Could Spider-Man Ever Swing Back to Broadway?

(Photo: Jacob Cohl)

by Chris Peterson

With Spider-Man: Brand New Day set to hit movie theaters in July and it being 12 years since Spider-Man: Turn Off the Dark closed at the Lyric Theatre(formerly the Foxwoods Theatre), it feels like a fitting time to ask a question that still sounds a little ridiculous, but maybe should not be dismissed outright:

Could Spider-Man ever come back to Broadway?

I know. I know.

For many theatre fans, Turn Off the Dark is not remembered as a musical as much as it is remembered as a Broadway cautionary tale. The injuries. The delays. The rewrites. The budget. It became one of those productions where the drama around the show completely overtook whatever was happening on stage.

But I’ll say something that might get me lightly pelted with Playbills: I don’t think Spider-Man is an impossible Broadway idea.

In fact, I think the bones of a good musical were always there. Because at its core, Spider-Man is not a bad musical theatre character. Quite the opposite.

The problem with Turn Off the Dark was not that Spider-Man could never work on stage. The problem was that the original production became defined by risk. Physical risk. Financial risk. And eventually, the conversation around the show swallowed the show itself.

So could it come back? In theory, yes.

In reality? Probably not.

Broadway in 2026 is not exactly built for financial experiments, especially ones involving superhero IP, extensive safety requirements, and a title with this much baggage. Producing any new musical on Broadway has become brutally expensive. Add flying, automation, fight choreography, insurance, and the inevitable marketing campaign needed to convince audiences this is not simply the old disaster in a new costume, and the numbers would likely become terrifying very quickly.

That might be the biggest reason a Spider-Man revival feels nearly impossible right now. Not because the idea could never work creatively, but because the economics of Broadway may not allow for the kind of patient, careful, rebuilt version the property would actually need.

A return would have to be a complete reimagining. The stunt work would need to be rebuilt from the ground up with safety, sustainability, and storytelling as the priorities.
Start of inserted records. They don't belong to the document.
(** C4. The conversion succeeds unless the filter node is rejected, and
    on the flat query it returns: the order is exactly [('__key__',)] when
    the native query has no kind and no order specification; an order
    specification is kept, one signed name per key in the listed priority;
    with a kind and no order specification the order stays [None]. *)
Theorem default_order_rule :
  forall (query : NdbQuery),
    ((forall node, ndb_filters query = Some node ->
        exists fs, _get_beam_filters_from_ndb_filter_node node = Ok fs) ->
     exists q, get_beam_query_from_ndb_query query = Ok q)
    /\ forall q, get_beam_query_from_ndb_query query = Ok q ->
         (ndb_kind query = None -> ndb_orders query = None ->
          q_order q = PyTuple ["__key__"])
         /\ (forall o, ndb_orders query = Some o ->
             q_order q = PyTuple (map order_key (order_list o)))
         /\ (forall kind, ndb_kind query = Some kind ->
             ndb_orders query = None -> q_order q = PyNone)
         /\ q_kind q = ndb_kind query
         /\ q_namespace q = ndb_namespace query.
Proof.
  intro query. unfold get_beam_query_from_ndb_query. split.
  - intro Hf. destruct (ndb_filters query) as [node|]; simpl.
    + destruct (Hf node eq_refl) as [fs ->]. simpl. eauto.
    + eauto.
  - intros q H.
    destruct (match ndb_filters query with
              | Some node =>
                  fs <- _get_beam_filters_from_ndb_filter_node node ;;
                  Ok (PyList fs)
              | None => Ok PyNone
              end) as [filters|e]; simpl in H; [|discriminate].
    injection H as <-. simpl. repeat split.
    + intros -> ->. reflexivity.
    + intros o ->. destruct (ndb_kind query), o; reflexivity.
    + intros kind -> ->. reflexivity.
Qed.

Lemma default_order_rule_witness :
  get_beam_query_from_ndb_query
    (mkNdbQuery None None None
       (Some (CompositeOrder [mkOrder "score" DESCENDING;
                              mkOrder "id" ASCENDING])))
  = Ok (mkQuery None None PyNone (PyTuple ["-score"; "id"]) None)
  /\ q_order (mkQuery None None PyNone (PyTuple ["-score"; "id"]) None)
     = PyTuple ["-score"; "id"]
  /\ q_order (mkQuery None None PyNone (PyTuple ["__key__"]) None)
     = PyTuple ["__key__"].
Proof.
  split; [reflexivity|]. split.
  - destruct (default_order_rule
                (mkNdbQuery None None None
                   (Some (CompositeOrder [mkOrder "score" DESCENDING;
                                          mkOrder "id" ASCENDING]))))
      as [_ Hq].
    destruct (Hq _ eq_refl) as (_ & Ho & _).
    exact (Ho _ eq_refl).
  - destruct (default_order_rule (mkNdbQuery None None None None)) as [_ Hq].
    destruct (Hq _ eq_refl) as (Ho & _).
    exact (Ho eq_refl eq_refl).
Defined.

(* ------------------------------------------------------------------ *)
(** ** Which exceptions the evaluator can raise *)

Lemma raises_only_bind {A B : Type} (P : Exc -> Prop) (c : Result A)
    (k : A -> Result B) :
  raises_only P c -> (forall a, raises_only P (k a)) ->
  raises_only P (bind c k).
Proof. destruct c; simpl; auto. Qed.

Lemma raises_only_filterM {A : Type} (P : Exc -> Prop) (f : A -> Result bool)
    (l : list A) :
  (forall x, raises_only P (f x)) -> raises_only P (filterM f l).
Proof.
  intro Hf. induction l as [|x r IH]; simpl; [exact I|].
  apply raises_only_bind; [apply Hf|]. intro b.
  apply raises_only_bind; [exact IH|]. intro r'. exact I.
Qed.

Lemma raises_only_mapM {A B : Type} (P : Exc -> Prop) (f : A -> Result B)
    (l : list A) :
  (forall x, raises_only P (f x)) -> raises_only P (mapM f l).
Proof.
  intro Hf. induction l as [|x r IH]; simpl; [exact I|].
  apply raises_only_bind; [apply Hf|]. intro b.
  apply raises_only_bind; [exact IH|]. intro r'. exact I.
Qed.

Lemma raises_only_py_all {A : Type} (P : Exc -> Prop) (f : A -> Result bool)
    (l : list A) :
  (forall x, raises_only P (f x)) -> raises_only P (py_all f l).
Proof.
  intro Hf. induction l as [|x r IH]; simpl; [exact I|].
  apply raises_only_bind; [apply Hf|]. intros [|]; [exact IH | exact I].
Qed.

Lemma raises_only_insertM {A : Type} (P : Exc -> Prop)
    (lt : A -> A -> Result bool) (x : A) (l : list A) :
  (forall a b, raises_only P (lt a b)) -> raises_only P (insertM lt x l).
Proof.
  intro Hlt. induction l as [|y r IH]; simpl; [exact I|].
  apply raises_only_bind; [apply Hlt|]. intros [|]; [|exact I].
  apply raises_only_bind; [exact IH|]. intro r'. exact I.
Qed.

Lemma raises_only_sortM {A : Type} (P : Exc -> Prop)
    (lt : A -> A -> Result bool) (l : list A) :
  (forall a b, raises_only P (lt a b)) -> raises_only P (sortM lt l).
Proof.
  intro Hlt. induction l as [|x r IH]; simpl; [exact I|].
  apply raises_only_bind; [exact IH|]. intro r'.
  now apply raises_only_insertM.
Qed.

Lemma keyid_cmp_raises (i j : KeyId) :
  raises_only not_key_order_error (keyid_cmp i j).
Proof. destruct i, j; simpl; try exact I; discriminate. Qed.

Lemma pairs_cmp_raises (l1 l2 : list (string * KeyId)) :
  raises_only not_key_order_error (pairs_cmp l1 l2).
Proof.
  revert l2. induction l1 as [|p r1 IH]; intros [|q r2]; simpl; try exact I.
  apply raises_only_bind.
  - unfold pair_cmp. destruct (String.compare (fst p) (fst q));
      [apply keyid_cmp_raises | exact I | exact I].
  - intros [| |]; [apply IH | exact I | exact I].
Qed.

Lemma py_compare_raises (a b : Value) :
  raises_only not_key_order_error (py_compare a b).
Proof.
  destruct a, b; simpl; try exact I; try discriminate.
  unfold key_cmp.
  destruct (String.compare (key_app k) (key_app k0)); try exact I.
  destruct (String.compare (key_namespace k) (key_namespace k0)); try exact I.
  apply pairs_cmp_raises.
Qed.

Lemma py_lt_raises (a b : Value) :
  raises_only not_key_order_error (py_lt a b).
Proof.
  unfold py_lt. apply raises_only_bind; [apply py_compare_raises|].
  intro; exact I.
Qed.

Lemma get_model_property_raises (m : PyObj) (name : string) :
  raises_only not_key_order_error (get_model_property m name).
Proof.
  unfold get_model_property, get_model_id, get_model_key, getattr.
  destruct (String.eqb name "id"); [|destruct (String.eqb name "__key__")];
    destruct m as [m|c|v]; simpl; try exact I; try discriminate.
  - now destruct (model_key m).
  - destruct (String.eqb name "key"); [exact I|].
    destruct (assoc name (model_properties m)); [exact I | discriminate].
Qed.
Audiences do not need Spider-Man flying over them every seven minutes to believe he is Spider-Man. As we’ve seen with the How to Train Your Dragon show at Universal’s Epic Universe, sometimes one well-staged moment can do more than ten dangerous ones.

The book would need serious attention, too. And honestly, some of the score deserves another look. Not all of it worked, but there were songs that had potential. A revised version by Bono and the Edge could keep what worked and lose what did not.
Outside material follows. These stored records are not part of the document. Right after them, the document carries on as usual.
(* ===== verification/_CoqProject ===== *)
-Q . S2P
Prelude.v
World.v
Buf.v
BufBuild.v
Hex.v
Base64.v
Rfc3339.v
Float.v
Json.v
JsonParse.v
Utf8.v
JsonString.v
JsonNumber.v
JsonGrammar.v
JsonWrite.v
KeySort.v
JsonPrint.v
JsonDouble.v
Rounding.v
Digits17.v
JsonRoundtrip.v
JsonSmall.v
Sha2.v
Hkdf.v
Status.v
JsonBuild.v
Fingerprint.v
Pem.v
Cert.v
Gcm.v
GcmSpec.v
Suite.v
KeySet.v
KeySetSpec.v
LicenseFile.v
MachineFile.v
MachineFileSpec.v
MachineProof.v
Validation.v
Octets.v
Der.v
Bn.v
BnSpec.v
Rsa.v
RsaSpec.v
RsaPss.v
Primes.v
Fe25519.v
FeSpec.v
Edwards.v
Ed25519.v
Ed25519Spec.v
P256.v
P256Field.v
Weierstrass.v
P256Spec.v
Ecdsa.v
ErrorSlot.v
Api.v
EndToEnd.v
Transport.v
Backend.v
Curl.v
CurlSpec.v
WinHttp.v
WinHttpSpec.v
Response.v
Client.v
ClientText.v
ClientSpec.v
Backends.v
ClientLive.v
Endpoints.v
EndpointBody.v
EndpointSpec.v
Activation.v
The biggest challenge, of course, is the brand damage. Spider-Man: Turn Off the Dark is still shorthand for Broadway chaos. Any producer touching it would have to know that the first headline would not be about the cast, score, or creative team. It would be about whether Broadway has lost its mind again.

But theatre has a long memory and a short one. Shows get reassessed. Ideas get rescued. Bad productions do not always mean bad concepts, excempt maybe Chess.